• What to produce:
Until the line containing "Map16 => some_of (read_u16 bs)" has been reproduced, keep reproducing each line of the material below exactly, starting with the first.
== == ==
Definition array_length marker bs : read (option Z) :=
  match marker with
  | FixArray length => Ok (Some length, bs)
  | Array16 => some_of (read_u16 bs)
  | Array32 => some_of (length32 bs)
  | _ => Ok (None, bs)
  end.

Definition map_length marker bs : read (option Z) :=
  match marker with
  | FixMap length => Ok (Some length, bs)
  | Map16 => some_of (read_u16 bs)
  | Map32 => some_of (length32 bs)
  | _ => Ok (None, bs)
  end.

Definition is_string marker : bool :=
  match marker with FixStr _ | Str8 | Str16 | Str32 => true | _ => false end.
Definition is_binary marker : bool := match marker with Bin8 | Bin16 | Bin32 => true | _ => false end.
Definition is_integer marker : bool :=
  match marker with
  | FixPos _ | FixNeg _ | U8 | U16 | U32 | U64 | I8 | I16 | I32 | I64 => true
  | _ => false
  end.

(** [str::from_utf8(bytes).is_ok()]: the table of well-formed byte sequences of the Unicode
    standard. *)
Definition between (lo hi b : Z) : bool := (lo <=? b)%Z && (b <=? hi)%Z.
Definition continuation (b : Z) : bool := between 0x80 0xbf b.
Fixpoint from_utf8 bs : bool :=
  match bs with
  | [] => true
  | b0 :: rest0 =>
      if (b0 <=? 0x7f)%Z then from_utf8 rest0 else
      match rest0 with
      | [] => false
      | b1 :: rest1 =>
          if between 0xc2 0xdf b0 then continuation b1 && from_utf8 rest1 else
          match rest1 with
          | [] => false
          | b2 :: rest2 =>
              if between 0xe0 0xef b0 then
                (if (b0 =? 0xe0)%Z then between 0xa0 0xbf b1
                 else if (b0 =? 0xed)%Z then between 0x80 0x9f b1 else continuation b1)
                && continuation b2 && from_utf8 rest2
              else
              match rest2 with
              | [] => false
              | b3 :: rest3 =>
                  between 0xf0 0xf4 b0
                  && (if (b0 =? 0xf0)%Z then between 0x90 0xbf b1
                      else if (b0 =? 0xf4)%Z then between 0x80 0x8f b1 else continuation b1)
                  && continuation b2 && continuation b3 && from_utf8 rest3
              end
          end
      end
  end.

(** The length a string or blob marker announces; [Ok (None, _)] for another marker. *)
Definition string_length marker bs : read (option Z) :=
  match marker with
  | FixStr length => Ok (Some length, bs)
  | Str8 => some_of (read_u8 bs)
  | Str16 => some_of (read_u16 bs)
  | Str32 => some_of (length32 bs)
  | _ => Ok (None, bs)
  end.
Definition read_string marker bs : read (option (list Z)) :=
  '(o, bs) ← string_length marker bs;
  match o with
  | None => Ok (None, bs)
  | Some length =>
      '(value, bs) ← read_bytes (Z.to_nat length) bs;
      Ok (if from_utf8 value then Some value else None, bs)
  end.

Definition binary_length marker bs : read (option Z) :=
  match marker with
  | Bin8 => some_of (read_u8 bs)
  | Bin16 => some_of (read_u16 bs)
  | Bin32 => some_of (length32 bs)
  | _ => Ok (None, bs)
  end.
Definition read_binary marker bs : read (option (list Z)) :=
  '(o, bs) ← binary_length marker bs;
  match o with
  | None => Ok (None, bs)
  | Some length => some_of (read_bytes (Z.to_nat length) bs)
  end.

Definition signed (value : Z) : MessagePackInteger :=
  if (value <? 0)%Z then Negative value else Nonnegative value.

Definition read_integer marker bs : read (option MessagePackInteger) :=
  let unsigned_of (r : read Z) := '(n, bs) ← r; Ok (Some (Nonnegative n), bs) in
  let signed_of (w : Z) (r : read Z) := '(n, bs) ← r; Ok (Some (signed (as_signed w n)), bs) in
  match marker with
  | FixPos value => Ok (Some (Nonnegative value), bs)
  | FixNeg value => Ok (Some (Negative value), bs)
  | U8 => unsigned_of (read_u8 bs)
  | U16 => unsigned_of (read_u16 bs)
  | U32 => unsigned_of (read_u32 bs)
  | U64 => unsigned_of (read_u64 bs)
  | I8 => signed_of 8 (read_u8 bs)
  | I16 => signed_of 16 (read_u16 bs)
  | I32 => signed_of 32 (read_u32 bs)
  | I64 => signed_of 64 (read_u64 bs)
  | _ => Ok (None, bs)
  end%Z.

(** [f64::from(f32)] on the bits: exact, with subnormals normalised and a NaN made quiet. *)
Definition f64_from_f32 (x : Z) : Z :=
  let s := Z.shiftl (Z.shiftr x 31) 63 in
  let e := Z.land (Z.shiftr x 23) 255 in
  let m := Z.land x (2 ^ 23 - 1) in
  if (e =? 255)%Z then
    (s + Z.shiftl 2047 52 + (if (m =? 0)%Z then 0 else Z.lor (2 ^ 51) (Z.shiftl m 29)))%Z
  else if (e =? 0)%Z then
    if (m =? 0)%Z then s
    else let k := Z.log2 m in (s + Z.shiftl (k + 874) 52 + Z.shiftl (m - 2 ^ k) (52 - k))%Z
  else (s + Z.shiftl (e + 896) 52 + Z.shiftl m 29)%Z.

Definition read_float marker bs : read (option Z) :=
  match marker with
  | F32 => '(bits, bs) ← read_u32 bs; Ok (Some (f64_from_f32 bits), bs)
  | F64 => some_of (read_u64 bs)
  | _ => Ok (None, bs)
  end.
End reader.

Example f64_from_f32_one : f64_from_f32 0x3f800000 = 0x3ff0000000000000%Z.
Proof. reflexivity. Qed.
Example f64_from_f32_least : f64_from_f32 1 = 0x36a0000000000000%Z.
Proof. reflexivity. Qed.

(** ** Skipping *)

Section skipping.
Implicit Types (bs : list Z) (marker : Marker) (depth maximum_depth : Z).

Definition skip (length : Z) bs : result MessagePackDecodeError (list Z) :=
  '(_, after) ← read_bytes (Z.to_nat length) bs; Ok after.

(** The [for] loop of [skip_sequence]. *)
Definition skip_all (skip_one : list Z → run (result MessagePackDecodeError (list Z))) :=
  fix loop (length : nat) bs : run (result MessagePackDecodeError (list Z)) :=
    match length with
    | O => Done (Ok bs)
    | S length =>
        r ← skip_one bs;
        match r with Err e => Done (Err e) | Ok bs => loop length bs end
    end.

(** What follows a marker: a number of bytes, a number of values, or nothing allowed. *)
Inductive Extent := Bytes (length : Z) | Values (length : Z).

Definition extent marker bs : result MessagePackDecodeError (Extent * list Z) :=
  let bytes_of (r : read Z) := '(n, bs) ← r; Ok (Bytes n, bs) in
  let values_of (r : read Z) := '(n, bs) ← r; Ok (Values n, bs) in
  let checked (n : Z) := if (usize_max <? n)%Z then Err DecodeError else Ok n in
  let pairs_of (r : read Z) := '(n, bs) ← r; n ← checked (n * 2)%Z; Ok (Values n, bs) in
  let tagged_of (r : read Z) := '(n, bs) ← r; n ← checked (n + 1)%Z; Ok (Bytes n, bs) in
  match marker with
  | MFalse | MTrue | Null | FixPos _ | FixNeg _ => Ok (Bytes 0, bs)
  | U8 | I8 => Ok (Bytes 1, bs)
  | U16 | I16 => Ok (Bytes 2, bs)
  | U32 | I32 | F32 => Ok (Bytes 4, bs)
  | U64 | I64 | F64 => Ok (Bytes 8, bs)
  | FixStr length => Ok (Bytes length, bs)
  | Str8 | Bin8 => bytes_of (read_u8 bs)
  | Str16 | Bin16 => bytes_of (read_u16 bs)
  | Str32 | Bin32 => bytes_of (length32 bs)
  | FixArray length => Ok (Values length, bs)
  | Array16 => values_of (read_u16 bs)
  | Array32 => values_of (length32 bs)
  | FixMap length => Ok (Values (length * 2), bs)
  | Map16 => pairs_of (read_u16 bs)
  | Map32 => pairs_of (length32 bs)
  | FixExt1 => Ok (Bytes 2, bs)
  | FixExt2 => Ok (Bytes 3, bs)
  | FixExt4 => Ok (Bytes 5, bs)
  | FixExt8 => Ok (Bytes 9, bs)
  | FixExt16 => Ok (Bytes 17, bs)
  | Ext8 => tagged_of (read_u8 bs)
  | Ext16 => tagged_of (read_u16 bs)
  | Ext32 => tagged_of (length32 bs)
  | Reserved => Err DecodeError
  end%Z.

Fixpoint skip_value (fuel : nat) marker depth maximum_depth bs :
    run (result MessagePackDecodeError (list Z)) :=
  match fuel with
  | O => OutOfFuel
  | S fuel =>
      if (maximum_depth <? depth)%Z then Done (Err DecodeError) else
      match extent marker bs with
      | Err e => Done (Err e)
      | Ok (Bytes n, bs) => Done (skip n bs)
      | Ok (Values n, bs) =>
          (* [skip_sequence] *)
          skip_all (λ bs,
            match read_marker bs with
            | Err e => Done (Err e)
            | Ok (marker, bs) => skip_value fuel marker (depth + 1)%Z maximum_depth bs
            end) (Z.to_nat n) bs
      end
  end.
End skipping.

(** * Values ([owned.rs]) *)

Unset Elimination Schemes.
Inductive MessagePackValue :=
  | Nil
  | Boolean (value : bool)
  | Signed (value : Z)
  | Unsigned (value : Z)
  | Float (bits : Z)
  | String (value : list Z)
  | Binary (value : list Z)
  | Array (values : list MessagePackValue)
  | Map (entries : list (MessagePackValue * MessagePackValue)).
Set Elimination Schemes.

(** Induction over a value and the values it contains. *)
Section value_ind.
Context (P : MessagePackValue → Prop) (Pnil : P Nil) (Pbool : ∀ b, P (Boolean b))
  (Psigned : ∀ n, P (Signed n)) (Punsigned : ∀ n, P (Unsigned n)) (Pfloat : ∀ b, P (Float b))
  (Pstring : ∀ s, P (String s)) (Pbinary : ∀ b, P (Binary b))
  (Parray : ∀ vs, Forall P vs → P (Array vs))
  (Pmap : ∀ es, Forall (λ e, P e.1 ∧ P e.2) es → P (Map es)).

Fixpoint MessagePackValue_ind (v : MessagePackValue) : P v :=
  match v with
  | Nil => Pnil
  | Boolean b => Pbool b
  | Signed n => Psigned n
  | Unsigned n => Punsigned n
  | Float b => Pfloat b
  | String s => Pstring s
  | Binary b => Pbinary b
  | Array vs =>
      Parray vs ((fix all vs : Forall P vs :=
        match vs with
        | [] => Forall_nil_2 _
        | v :: vs => Forall_cons_2 _ _ _ (MessagePackValue_ind v) (all vs)
        end) vs)
  | Map es =>
      Pmap es ((fix all es : Forall (λ e, P e.1 ∧ P e.2) es :=
        match es with
        | [] => Forall_nil_2 _
        | (k, v) :: es =>
            Forall_cons_2 (λ e, P e.1 ∧ P e.2) (k, v) es
              (conj (MessagePackValue_ind k) (MessagePackValue_ind v)) (all es)
        end) es)
  end.
End value_ind.

Record MessagePackDecodeLimits := mkLimits {
  maximum_depth : Z;
  maximum_values : Z;
  maximum_container_length : Z;
  maximum_blob_length : Z;
}.
Definition default_limits : MessagePackDecodeLimits := mkLimits 16 4096 4096 (16 * 1024 * 1024).

Inductive MessagePackOwnedError :=
  | Decode (e : MessagePackDecodeError)
  | Encode (e : MessagePackEncodeError)
  | LimitExceeded
  | UnsupportedMarker
  | TrailingData.

(** ** Decoding *)

(** The decoder's calls: they can fail, and the recursion is bounded by fuel. *)
Definition dec (A : Type) : Type := run (result MessagePackOwnedError A).
#[global] Instance dec_ret : MRet dec := λ A a, Done (Ok a).
#[global] Instance dec_bind : MBind dec := λ A B f m,
  match m with
  | Done (Ok a) => f a
  | Done (Err e) => Done (Err e)
  | Panic => Panic
  | OutOfFuel => OutOfFuel
  end.
Definition fail {A} (e : MessagePackOwnedError) : dec A := Done (Err e).
Definition give {A} (a : A) : dec A := Done (Ok a).
(** [map_err(MessagePackOwnedError::Decode)?] *)
Definition reading {A} (r : read A) : dec (A * list Z) :=
  match r with Ok x => give x | Err e => fail (Decode e) end.
(** [.ok_or(MessagePackOwnedError::UnsupportedMarker)?] *)
Definition supported {A} (o : option A) : dec A :=
  match o with Some a => give a | None => fail UnsupportedMarker end.

Definition decoded : Type := dec (MessagePackValue * Z * list Z).

(** [for _ in 0..length { array.push(decode_value(..)?) }] *)
Definition decode_array (decode : Z → list Z → decoded) :=
  fix loop (length : nat) (values : Z) (bs : list Z) : dec (list MessagePackValue * Z * list Z) :=
    match length with
    | O => give ([], values, bs)
    | S length =>
        '(v, values, bs) ← decode values bs;
        '(vs, values, bs) ← loop length values bs;
        give (v :: vs, values, bs)
    end.

Definition decode_map (decode : Z → list Z → decoded) :=
  fix loop (length : nat) (values : Z) (bs : list Z) :
      dec (list (MessagePackValue * MessagePackValue) * Z * list Z) :=
    match length with
    | O => give ([], values, bs)
    | S length =>
        '(key, values, bs) ← decode values bs;
        '(value, values, bs) ← decode values bs;
        '(rest, values, bs) ← loop length values bs;
        give ((key, value) :: rest, values, bs)
    end.

Definition is_array (marker : Marker) : bool :=
  match marker with FixArray _ | Array16 | Array32 => true | _ => false end.
Definition is_map (marker : Marker) : bool :=
  match marker with FixMap _ | Map16 | Map32 => true | _ => false end.
Definition is_float (marker : Marker) : bool :=
  match marker with F32 | F64 => true | _ => false end.

(** The arms of [decode_value] after the marker; [decode] is the recursive call one level down. *)
Definition decode_marked (limits : MessagePackDecodeLimits) (decode : Z → list Z → decoded)
    (marker : Marker) (values : Z) (bs : list Z) : decoded :=
  match marker with
  | Null => give (Nil, values, bs)
  | MFalse => give (Boolean false, values, bs)
  | MTrue => give (Boolean true, values, bs)
  | _ =>
    if is_integer marker then
      '(o, bs) ← reading (read_integer marker bs);
      i ← supported o;
      give (match i with Negative v => Signed v | Nonnegative v => Unsigned v end, values, bs)
    else if is_float marker then
      '(o, bs) ← reading (read_float marker bs);
      bits ← supported o;
      give (Float bits, values, bs)
    else if is_string marker then
      '(o, bs) ← reading (read_string marker bs);
      value ← supported o;
      if (maximum_blob_length limits <? Z.of_nat (length value))%Z then fail LimitExceeded
      else give (String value, values, bs)
    else if is_binary marker then
      '(o, bs) ← reading (read_binary marker bs);
      value ← supported o;
      if (maximum_blob_length limits <? Z.of_nat (length value))%Z then fail LimitExceeded
      else give (Binary value, values, bs)
    else if is_array marker then
      '(o, bs) ← reading (array_length marker bs);
      n ← supported o;
      if (maximum_container_length limits <? n)%Z then fail LimitExceeded else
      '(vs, values, bs) ← decode_array decode (Z.to_nat n) values bs;
      give (Array vs, values, bs)
    else if is_map marker then
      '(o, bs) ← reading (map_length marker bs);
      n ← supported o;
      if (maximum_container_length limits <? n)%Z then fail LimitExceeded else
      '(entries, values, bs) ← decode_map decode (Z.to_nat n) values bs;
      give (Map entries, values, bs)
    else fail UnsupportedMarker
  end.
== == ==
• Response area:
Definition array_length marker bs : read (option Z) :=
  match marker with
  | FixArray length => Ok (Some length, bs)
  | Array16 => some_of (read_u16 bs)
  | Array32 => some_of (length32 bs)
  | _ => Ok (None, bs)
  end.

Definition map_length marker bs : read (option Z) :=
  match marker with
  | FixMap length => Ok (Some length, bs)
  | Map16 => some_of (read_u16 bs)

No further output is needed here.